Selon l'avocat de Mahdieh, Nabil Boudi, le commissariat a directement informé sa cliente de la levée de la mesure de contrôle administratif. "Le commissariat l'a appelée", révélant ainsi que la surveillance imposée par le ministère de l'Intérieur ne s'applique plus.
Cependant, lors du journal de 20 heures sur France 2, Jean-Noël Barrot, le ministre des Affaires étrangères, a réaffirmé que le gouvernement français n’a engagé aucun accord en lien avec la République islamique sur ce sujet. "D'aucune manière, nous n'avons mêlé le sort de nos otages, qui est une priorité, avec les choix de politique étrangère de la France", a-t-il déclaré, clarifiant ainsi la position de l'État face à ce dossier sensible.
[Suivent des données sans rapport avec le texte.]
(** X20. The skill matcher returns the empty dict for a role the catalog
    does not have and raises ZeroDivisionError for a role whose required
    list is empty, where the scoring engine returns skill score 0; for a
    role with required skills it returns a percentage in 0..100, which is
    100 when the resume lists every required skill and 0 when it lists
    none, with the matched and missing lists of the scoring engine. *)
Theorem match_skills_outcomes
    (job_roles : list (string * list string))
    (set_list : gset string → list string)
    (parsed_data : ParsedData) (job_role : string) :
  let out := match_skills job_roles set_list (pd_skills parsed_data) job_role in
  let res := calculate_ats_score job_roles set_list parsed_data job_role in
  (dict_get job_roles job_role = None → out = Result None)
  ∧ (dict_get job_roles job_role = Some [] →
     out = ZeroDivisionError ∧ skill_score res = 0%Z)
  ∧ (∀ skill skills, dict_get job_roles job_role = Some (skill :: skills) →
     ∃ m, out = Result (Some m)
          ∧ sm_job_role m = job_role
          ∧ (0 ≤ sm_match_percentage m ≤ 100)%Z
          ∧ (required_set job_roles job_role ⊆ resume_set parsed_data →
             sm_match_percentage m = 100%Z)
          ∧ (matched_set job_roles parsed_data job_role = ∅ →
             sm_match_percentage m = 0%Z)
          ∧ sm_matched_skills m = matched_skills res
          ∧ sm_missing_skills m = missing_skills res).
Proof.
  intros out res. subst out res. unfold match_skills, dict_mem.
  split; [|split].
  - by intros ->.
  - intros H. unfold calculate_ats_score, dict_get_list. by rewrite H.
  - intros skill skills H.
    unfold calculate_ats_score, matched_set, required_set, resume_set,
      dict_get_list.
    rewrite H. cbn [negb].
    set (resume := list_to_set (lower <$> pd_skills parsed_data) : gset string).
    set (required := list_to_set (lower <$> skill :: skills) : gset string).
    assert (Hpos : size required ≠ 0).
    { apply size_non_empty_iff. intros Hempty.
      assert (Hin : lower skill ∈ required)
        by (subst required; rewrite fmap_cons; set_solver).
      rewrite Hempty in Hin. set_solver. }
    destruct (Nat.eqb_spec (size required) 0) as [|_]; [done|].
    eexists. split; [reflexivity|].
    cbn [sm_job_role sm_match_percentage sm_matched_skills sm_missing_skills
         matched_skills missing_skills].
    assert (Hle : size (resume ∩ required) ≤ size required)
      by (apply subseteq_size; set_solver).
    split_and!; try done.
    + apply percent_100_range; lia.
    + apply percent_100_range; lia.
    + intros Hsub.
      assert (Heq : resume ∩ required = required) by set_solver.
      rewrite Heq, percent_points_full by lia. reflexivity.
    + intros ->. rewrite size_empty. apply percent_points_zero.
Qed.

(** ** The role predictor *)

Lemma insert_by_score_perm x l : insert_by_score x l ≡ₚ x :: l.
Proof.
  induction l as [|y l IH]; [done|]. cbn [insert_by_score].
  destruct (rs_score y <? rs_score x)%Z; [done|].
  rewrite IH. apply Permutation_swap.
Qed.

Lemma insert_by_score_sorted x l :
  StronglySorted score_ge l → StronglySorted score_ge (insert_by_score x l).
Proof.
  induction 1 as [|y l Hl IH Hy]; [repeat constructor|].
  cbn [insert_by_score]. destruct (Z.ltb_spec (rs_score y) (rs_score x)).
  - constructor; [by constructor|]. constructor; [unfold score_ge; lia|].
    eapply Forall_impl; [exact Hy|]. unfold score_ge. intros; lia.
  - constructor; [done|]. rewrite insert_by_score_perm.
    constructor; [unfold score_ge; lia|done].
Qed.

Lemma sort_fold_spec l acc :
  StronglySorted score_ge acc →
  let out := fold_left (λ sorted x, insert_by_score x sorted) l acc in
  out ≡ₚ acc ++ l ∧ StronglySorted score_ge out.
Proof.
  revert acc. induction l as [|x l IH]; intros acc Hacc.
  - cbn. by rewrite app_nil_r.
  - cbn [fold_left]. destruct (IH (insert_by_score x acc)) as [Hp Hs];
      [by apply insert_by_score_sorted|].
    split; [|done]. rewrite Hp, insert_by_score_perm.
    apply Permutation_middle.
Qed.

Lemma sort_by_score_spec l :
  sort_by_score l ≡ₚ l ∧ StronglySorted score_ge (sort_by_score l).
Proof. apply (sort_fold_spec l []). constructor. Qed.

Lemma role_score_role set_list low entry :
  rs_role (role_score set_list low entry) = entry.1.
Proof. by destruct entry. Qed.

Lemma role_score_range set_list low entry :
  entry.2 ≠ [] →
  (0 ≤ rs_score (role_score set_list low entry) ≤ 100)%Z.
Proof.
  destruct entry as [role skills]. cbn. intros Hne.
  assert (Hlen : size (list_to_set low ∩ list_to_set (lower <$> skills)
                       : gset string) ≤ length skills).
  { etrans; [apply subseteq_size|].
    - apply intersection_subseteq_r.
    - etrans; [apply size_list_to_set_le|]. by rewrite length_fmap. }
  apply percent_100_range; [lia|lia|]. destruct skills; [done|]. cbn. lia.
Qed.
La situation reste tendue, alors que des experts s'interrogent sur les conséquences diplomatiques de cette affaire. Les analystes appellent à une vigilance accrue concernant les répercussions potentielles sur les relations franco-iraniennes et sur la stratégie d'échange de prisonniers. Les avis se multiplient, les voix s’élèvent, et certains analystes suggèrent que la France pourrait envisager un dialogue plus nuancé avec Téhéran.